There’s no chance that the British Museum will return any of this in the next generation. It’s not up to the curators at the British Museum; they don’t get any say in this. The board of governors of the British Museum is made up of old posh English people who genuinely believe that the Empire was awesome and England has a perfect right to everything in the British Museum. They have set policies about what can and can’t be removed from the collection, and according to those policies nothing of any historical or monetary value can be given away or sold. And they actively promote the idea that their predecessors had a perfect right to loot the cultural heritage of the world, and that the museum has a perfect right to keep it forever. The only way to get anything out of the British Museum and back to its rightful place would be to completely replace the entire board of the museum with new people who think completely differently. And that’s not happening any time soon, alas.
By the way, the British argument that Greeks wouldn’t know how to care for the antiquities……. Greece has 206 archaeological museums. It’s not only incredibly demeaning as an argument, it’s also straight out false and misleading.

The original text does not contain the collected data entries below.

(* ===== verification/RenderMain.v ===== *)
(** * The renderer as a whole

    Theorems on [sb_config_renderer_render]: what a rendered configuration
    guarantees and how rendering fails. *)

From S2P Require Import Prelude Util Json JsonText JsonUtf8 JsonSafe JsonRound Types Script Renderer RendererProofs RenderProofs.

(** ** Managed profiles *)

Lemma final_target_cases has sel final :
  let t := managed_target has sel in
  (forall s, sel = Some s -> cstr (bs s) = bs s) ->
  final_target has sel final = final \/ final_target has sel final = Some (SBJ_STRING t).
Proof.
  intros t Hs. unfold final_target, t, managed_target. repeat case_if; auto; destruct sel as [s|]; auto;
    repeat case_if; rewrite ?Hs by done; auto.
Qed.

Lemma final_target_legacy has sel final :
  (forall s, sel = Some s -> cstr (bs s) = bs s) ->
  sbj_string_is final "Proxy" || sbj_string_is final "Auto" = true ->
  final_target has sel final = Some (SBJ_STRING (managed_target has sel)).
Proof.
  intros Hs L. unfold final_target, managed_target. destruct (sbj_is_string final) eqn:E; cbn [negb].
  - destruct has; cbn [negb]; [|done]. rewrite L. cbn [orb]. destruct sel as [s|]; [|done]. by rewrite Hs.
  - by destruct final as [[]|].
Qed.

(** In a managed profile the group that DNS detours and [route.final] are
    pointed at exists.  There is one target tag, the tag of an outbound of the
    rendered configuration; every DNS server that used the legacy groups "Proxy"
    or "Auto" is redirected to it, and so is a legacy [final]; any other change
    of [final] is to that target. *)
Theorem managed_groups_resolve rq c c' has :
  request_wf rq -> good_object c -> render_managed rq c = Ok (c', has) ->
  exists l target,
    sbj_get (Some c') "outbounds" = Some (SBJ_ARRAY l) /\ target ∈ tags_of (SBJ_ARRAY l) /\
    dns_servers c' = map (retarget_detour target) (dns_servers c) /\
    (final_of c' = final_of c \/ final_of c' = Some (SBJ_STRING target)) /\
    (sbj_string_is (final_of c) "Proxy" || sbj_string_is (final_of c) "Auto" = true ->
     final_of c' = Some (SBJ_STRING target)).
Proof.
  intros Wq G H. destruct (render_managed_spec _ _ _ _ Wq G H) as (_ & l & sel & Ho & _ & Ht & Hs & Hd & Hf & _).
  exists l, (managed_target has sel). rewrite Hf. split; [done|]. split; [done|]. split; [done|]. split.
  - by apply final_target_cases.
  - by apply final_target_legacy.
Qed.

Definition sample_request : sb_render_request :=
  mk_request SB_PROFILE_MANAGED
    (SBJ_OBJECT [(bs "dns", SBJ_OBJECT [(bs "servers", SBJ_ARRAY [SBJ_OBJECT [(bs "detour", SBJ_STRING (bs "Proxy"))]])]);
                 (bs "route", SBJ_OBJECT [(bs "final", SBJ_STRING (bs "Auto"))])])
    [sample_node; sample_node]
    (SBJ_OBJECT [(bs "capabilities", SBJ_OBJECT [(bs "platform", SBJ_STRING (bs "android"))])])
    (SBJ_ARRAY []) (SBJ_ARRAY [SBJ_OBJECT [(bs "outbound", SBJ_STRING (bs "x"))]]) (SBJ_ARRAY [])
    (bs "https://panel.example:8443/api") (Some (bs "function buildRules() {}")) (bs "127.0.0.1:9090") (bs "s").

Lemma sample_request_wf : request_wf sample_request.
Proof.
  split; [done|]. split; [repeat constructor; simpl; try lia; done|]. split; [simpl; lia|]. repeat split.
Defined.

Lemma managed_groups_resolve_witness :
  exists l target, sbj_get (Some match render_managed sample_request (rq_profile sample_request) with
                                 | Ok (c, _) => c | Err _ => SBJ_NULL end) "outbounds" = Some (SBJ_ARRAY l) /\
                   target ∈ tags_of (SBJ_ARRAY l).
Proof.
  destruct (managed_groups_resolve sample_request (rq_profile sample_request)
    match render_managed sample_request (rq_profile sample_request) with Ok (c, _) => c | Err _ => SBJ_NULL end true)
    as (l & t & H1 & H2 & _); [exact sample_request_wf|split; reflexivity|vm_compute; reflexivity|].
  exists l, t. split; [exact H1|exact H2].
Defined.

Section Main.
Context (js : quickjs) (limits : sb_script_limits) (inet_pton4 inet_pton6 : bytes -> bool).

Definition has_script (rq : sb_render_request) : bool := (0 <? length (default [] (rq_rule_script rq)))%nat.

(** What every rendered configuration satisfies. *)
Record rendered (rq : sb_render_request) (c : sbj) : Prop := {
  rendered_good : good_object c;
  rendered_rules : exists rest,
    route_rules c = protected_list inet_pton4 inet_pton6 rq ++ rest /\
    (has_script rq = true -> forall r t, r ∈ rest -> references r t -> known_tag c rq t);
  rendered_dashboard : forall k, k ∈ dashboard_keys -> sbj_get (clash_api c) k = None }.

Lemma known_tag_ext c c' rq t :
  sbj_get (Some c') "outbounds" = sbj_get (Some c) "outbounds" -> known_tag c rq t -> known_tag c' rq t.
Proof. unfold known_tag. by intros ->. Qed.

(** The stages up to the protected rules. *)
Lemma stages_good rq c1 has c2 c3 c4 :
  request_wf rq -> good_object c1 ->
  add_network_outbounds rq c1 = Ok c2 ->
  (if has_script rq then render_rule_script js limits rq c2 else Ok c2) = Ok c3 ->
  (if has : bool then inject_managed_geo_policy c3 else Ok c3) = Ok c4 ->
  good_object c4 /\
  (has_script rq = true -> forall r t, r ∈ route_rules c4 -> references r t -> known_tag c4 rq t).
Proof.
  intros Wq G1 H2 H3 H4. apply add_network_spec in H2 as (G2 & _ & _); [|done..].
  assert (S3 : good_object c3 /\ (has_script rq = true ->
    forall r t, r ∈ route_rules c3 -> references r t -> known_tag c3 rq t)).
  { destruct (has_script rq); [|apply Ok_inj in H3 as <-; done].
    apply render_rule_script_spec in H3 as (G3 & K3 & R3); [|done]. split; [done|].
    intros _ r t Hr R. apply (known_tag_ext c2); [by apply K3|]. by apply (R3 r t). }
  destruct S3 as [G3 R3]. destruct has; [|apply Ok_inj in H4 as <-; done].
  apply geo_policy_spec in H4 as (G4 & K4 & extra & Er & Fx); [|done]. split; [done|].
  intros Hs r t Hr R. apply (known_tag_ext c3); [apply K4; by intros [|[|?%elem_of_nil]%elem_of_cons]%elem_of_cons|].
  rewrite Er in Hr. apply elem_of_app in Hr as [Hr | Hr]; [by apply (R3 Hs r t)|].
  rewrite Forall_forall in Fx. destruct (Fx r Hr) as [_ Ht]. rewrite (Ht t R). left. left.
Qed.

Lemma render_ok rq c :
  request_wf rq -> sb_config_renderer_render js limits inet_pton4 inet_pton6 rq = Ok c -> rendered rq c.
Proof.
  intros Wq. unfold sb_config_renderer_render. destruct (sbj_is_object (Some (rq_profile rq))) eqn:Ep; [|done].
  cbn [negb]. intros ([c1 has] & H1 & (c2 & H2 & (c3 & H3 & (c4 & H4 & H)%bind_Ok)%bind_Ok)%bind_Ok)%bind_Ok.
  apply Ok_inj in H as <-.
  assert (G0 : good_object (sbj_clone (rq_profile rq))).
  { split; [apply wf_clone, Wq|by rewrite is_object_clone]. }
  assert (G1 : good_object c1).
  { destruct (decide _); [|by apply Ok_inj, pair_inj in H1 as [<- _]].
    by apply render_managed_spec in H1 as [? _]. }
  destruct (stages_good rq c1 has c2 c3 c4 Wq G1 H2 H3 H4) as [G4 R4].
  destruct (protect_route_spec inet_pton4 inet_pton6 rq c4 Wq G4) as (G5 & K5 & R5).
  destruct (inject_clash_spec _ rq G5) as [G6 K6].
  destruct (disable_dashboard_spec _ G6) as (G7 & K7 & D7 & _). split; [done| |done].
  exists (route_rules c4). split.
  - rewrite <- R5. unfold route_rules. by rewrite K7, K6.
  - intros Hs r t Hr R. apply (known_tag_ext c4); [by rewrite K7, K6, K5|]. by apply (R4 Hs r t).
Qed.

End Main.

(** ** How rendering fails *)

(** The error kinds the renderer documents. *)
Definition render_error {A} (r : result A) : Prop :=
  match r with
  | Ok _ => True
  | Err e => err_code e ∈ [SB_ERR_VALIDATION; SB_ERR_SCRIPT; SB_ERR_GENERIC]
  end.

Lemma render_error_bind {A B} (r : result A) (f : A -> result B) :
  render_error r -> (forall a, render_error (f a)) -> render_error (r ≫= f).
Proof. destruct r; simpl; auto. Qed.

Lemma script_render_error {A} (r : result A) : script_error r -> render_error r.
Proof. destruct r; [done|]. simpl. intros ->. right. left. Qed.

(** Walks through binds and conditionals down to the failing calls. *)
Ltac render_errors :=
  repeat match goal with
  | |- render_error (Ok _) => exact I
  | |- render_error (sb_fail _ _) => unfold sb_fail, render_error; cbn [err_code]; set_solver
  | |- render_error (_ ≫= _) => apply render_error_bind; [|intro]
  | |- render_error (if ?b then _ else _) => destruct b
  | |- render_error (match ?x with _ => _ end) => destruct x
  | |- render_error (let (_, _) := ?x in _) => destruct x
  end; eauto with render.

Create HintDb render discriminated.

Lemma type_error_value_error {A} o : render_error (type_error_value (A := A) o).
Proof. unfold type_error_value. render_errors. Qed.
Lemma type_error_302_error {A} w v : render_error (type_error_302 (A := A) w v).
Proof. unfold type_error_302. render_errors. Qed.
#[export] Hint Resolve type_error_value_error type_error_302_error : render.

Lemma value_str_error o k fb : render_error (value_str o k fb).
Proof. unfold value_str. render_errors. Qed.
Lemma value_bool_error o k fb : render_error (value_bool o k fb).
Proof. unfold value_bool. render_errors. Qed.
Lemma value_int_error o k fb : render_error (value_int o k fb).
Proof. unfold value_int. render_errors. Qed.
#[export] Hint Resolve value_str_error value_bool_error value_int_error : render.

Lemma generate_outbounds_error nodes : render_error (sb_config_generate_outbounds nodes).
Proof.
  assert (L : forall sc outs tags, render_error (generate_loop nodes sc outs tags)).
  { induction nodes as [|n nodes IH]; intros; cbn [generate_loop]; [done|].
    assert (render_error (sb_config_generate_outbound n)).
    { unfold sb_config_generate_outbound. cbv zeta. render_errors. }
    render_errors. }
  unfold sb_config_generate_outbounds. render_errors.
Qed.

Lemma render_managed_error rq c : render_error (render_managed rq c).
Proof.
  pose proof (generate_outbounds_error (rq_nodes rq)). unfold render_managed.
  assert (render_error (supports_proxy_selection (rq_host_context rq))).
  { unfold supports_proxy_selection. cbv zeta. render_errors. }
  render_errors.
Qed.

Lemma validate_rule_error allowed r : render_error (validate_rule allowed r).
Proof.
  enough (H : render_error (validate_rule allowed r) /\
              forall l, r = SBJ_ARRAY l -> Forall (fun r => render_error (validate_rule allowed r)) l) by apply H.
  assert (C : forall v, render_error (check_outbound allowed v)) by (intros v; unfold check_outbound; render_errors).
  induction r as [| | | | | |l IH|m IH] using sbj_ind; try done.
  - split; [done|]. intros ? [= <-]. apply Forall_forall. intros x Hx. rewrite Forall_forall in IH. by apply IH.
  - split; [|done]. rewrite validate_rule_object. apply render_error_bind; [done|intros _].
    destruct (sbj_get _ _) as [[| | | | | |rules|]|] eqn:E; try done.
    apply sbj_getn_In in E as [k Hk]. rewrite Forall_forall in IH. destruct (IH _ Hk) as [_ F].
    specialize (F rules eq_refl). clear -F. induction F as [|x l Hx _ IHl]; cbn [validate_rule_tags]; [done|].
    by apply render_error_bind.
Qed.

Lemma validate_rule_tags_error allowed rules : render_error (validate_rule_tags rules allowed).
Proof.
  induction rules as [|r rules IH]; cbn [validate_rule_tags]; [done|].
  apply render_error_bind; [apply validate_rule_error|done].
Qed.

Lemma render_rule_script_error js limits rq c : render_error (render_rule_script js limits rq c).
Proof.
  unfold render_rule_script. destruct (route_object c) as [c1 r1].
  apply render_error_bind; [apply script_render_error, build_rules_error|intros rules].
  apply render_error_bind; [apply validate_rule_tags_error|done].
Qed.

Lemma geo_policy_error c : render_error (inject_managed_geo_policy c).
Proof.
  assert (D : forall items tag, render_error (rule_set_declared items tag)).
  { induction items as [|x items IH]; intros tag; cbn [rule_set_declared]; render_errors. }
  assert (A : forall v t u, render_error (add_remote_rule_set v t u)).
  { intros. unfold add_remote_rule_set. render_errors. }
  assert (P : forall rules, render_error (has_private_ip_rule_loop rules)).
  { induction rules as [|x rules IH]; cbn [has_private_ip_rule_loop]; render_errors. }
  assert (G : forall rules, render_error (append_geo_rules rules)).
  { intros. unfold append_geo_rules, has_private_ip_rule. cbv zeta. render_errors. }
  unfold inject_managed_geo_policy. cbv zeta. render_errors.
Qed.

Lemma add_network_error rq c : render_error (add_network_outbounds rq c).
Proof. unfold add_network_outbounds. render_errors. Qed.

#[export] Hint Resolve render_managed_error render_rule_script_error geo_policy_error add_network_error : render.

Lemma render_failure js limits inet_pton4 inet_pton6 rq e :
  sb_config_renderer_render js limits inet_pton4 inet_pton6 rq = Err e -> err_code e ∈ [SB_ERR_VALIDATION; SB_ERR_SCRIPT; SB_ERR_GENERIC].
Proof.
  intros E. enough (H : render_error (sb_config_renderer_render js limits inet_pton4 inet_pton6 rq)) by (by rewrite E in H).
  unfold sb_config_renderer_render. cbv zeta. render_errors.
Qed.

(** C1: guarantees of a rendered configuration.  Whatever the profile, the nodes
    and the script, a configuration that is rendered is a well-formed JSON
    object; its route rules begin with the control-plane rule and the request's
    priority rules; with a rule script, every other rule names only built-in
    tags, tags of outbounds in the configuration, or external tags of the
    request; the dashboard keys of the clash API are absent.  A failure is one
    of the three documented kinds. *)
Theorem render_guarantees js limits inet_pton4 inet_pton6 rq :
  request_wf rq ->
  match sb_config_renderer_render js limits inet_pton4 inet_pton6 rq with
  | Ok c => rendered inet_pton4 inet_pton6 rq c
  | Err e => err_code e ∈ [SB_ERR_VALIDATION; SB_ERR_SCRIPT; SB_ERR_GENERIC]
  end.
Proof.
  intros Wq. destruct (sb_config_renderer_render _ _ _ _ rq) as [c|e] eqn:E; [by eapply render_ok|by eapply render_failure].
Qed.

(** An interpreter whose scripts return [out]. *)
Definition constant_js (out : bytes) : quickjs := {|
  js_ctx := unit; js_value := bytes; JS_NewRuntime := true; JS_NewContext _ := Some tt;
  JS_Eval c _ _ := (c, inr tt); JS_GetFunction _ _ := Some [];
  JS_ParseJSON c b := (c, inr b); JS_Call c _ _ := (c, inr out);
  JS_JSONStringify c v := (c, inr (Some v)); JS_ToCStringLen _ v := Some v |}.

Lemma render_guarantees_witness :
  exists c, sb_config_renderer_render (constant_js (bs "[]")) sb_script_limits_default
              (fun _ => false) (fun _ => false) sample_request = Ok c /\
            rendered (fun _ => false) (fun _ => false) sample_request c.
Proof.
  pose proof (render_guarantees (constant_js (bs "[]")) sb_script_limits_default
    (fun _ => false) (fun _ => false) sample_request sample_request_wf) as H.
  eexists. split; [vm_compute; reflexivity|]. vm_compute in H |- *. exact H.
Defined.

One thing (and with the massive caveat of I don’t disagree with the above in the slightest): the Board of Trustees isn’t like that. They’re not all white, they’re not all rich, and they’re not all English. By and large they’re academics. I was speaking to them the other week with regards to repatriation when I visited and they’re actually very much all for it (bar one or two exceptions…looking at you George) and are working on things. A group of 5 of them I can confirm actively loathe Elgin and the marbles room. The problem lies with the British Museum Act of 1968 (hereafter referred to as BMA68) which was a law created by the government to prevent anything within the BM, which the government owns but wants very little do to with unless you’re trying to repatriate fyi, being removed in the “national interest”. Repatriation is, annoyingly, illegal in the case of the contents of the BM. So the Board have been trying to change this by putting pressure in various areas to get the laws changed, and the government screws them by enforcing term limits for serving on the board and then trying to stack the board in their favour to prevent further action. It’s a game of politics and the government do not want to give up BMA68 at all.
I know we like to categorise everyone we’re up against in the fight for repatriation as “old, white, rich guys” but it’s not helpful when it is decidedly not the case. We need to be mad at the right people and focusing on efforts to change this ridiculous law. At this time, supporting projects like the International Training Partnership, which is the BM’s way of building a network of curators and training them so organisations like the British Government can’t say “hurr durr they can’t look after their artefacts” because actually they can, we trained them ourselves. The network of curators also allows them to build mounting international pressure. It’s not going to happen overnight, but the pressure is building now, I promise you.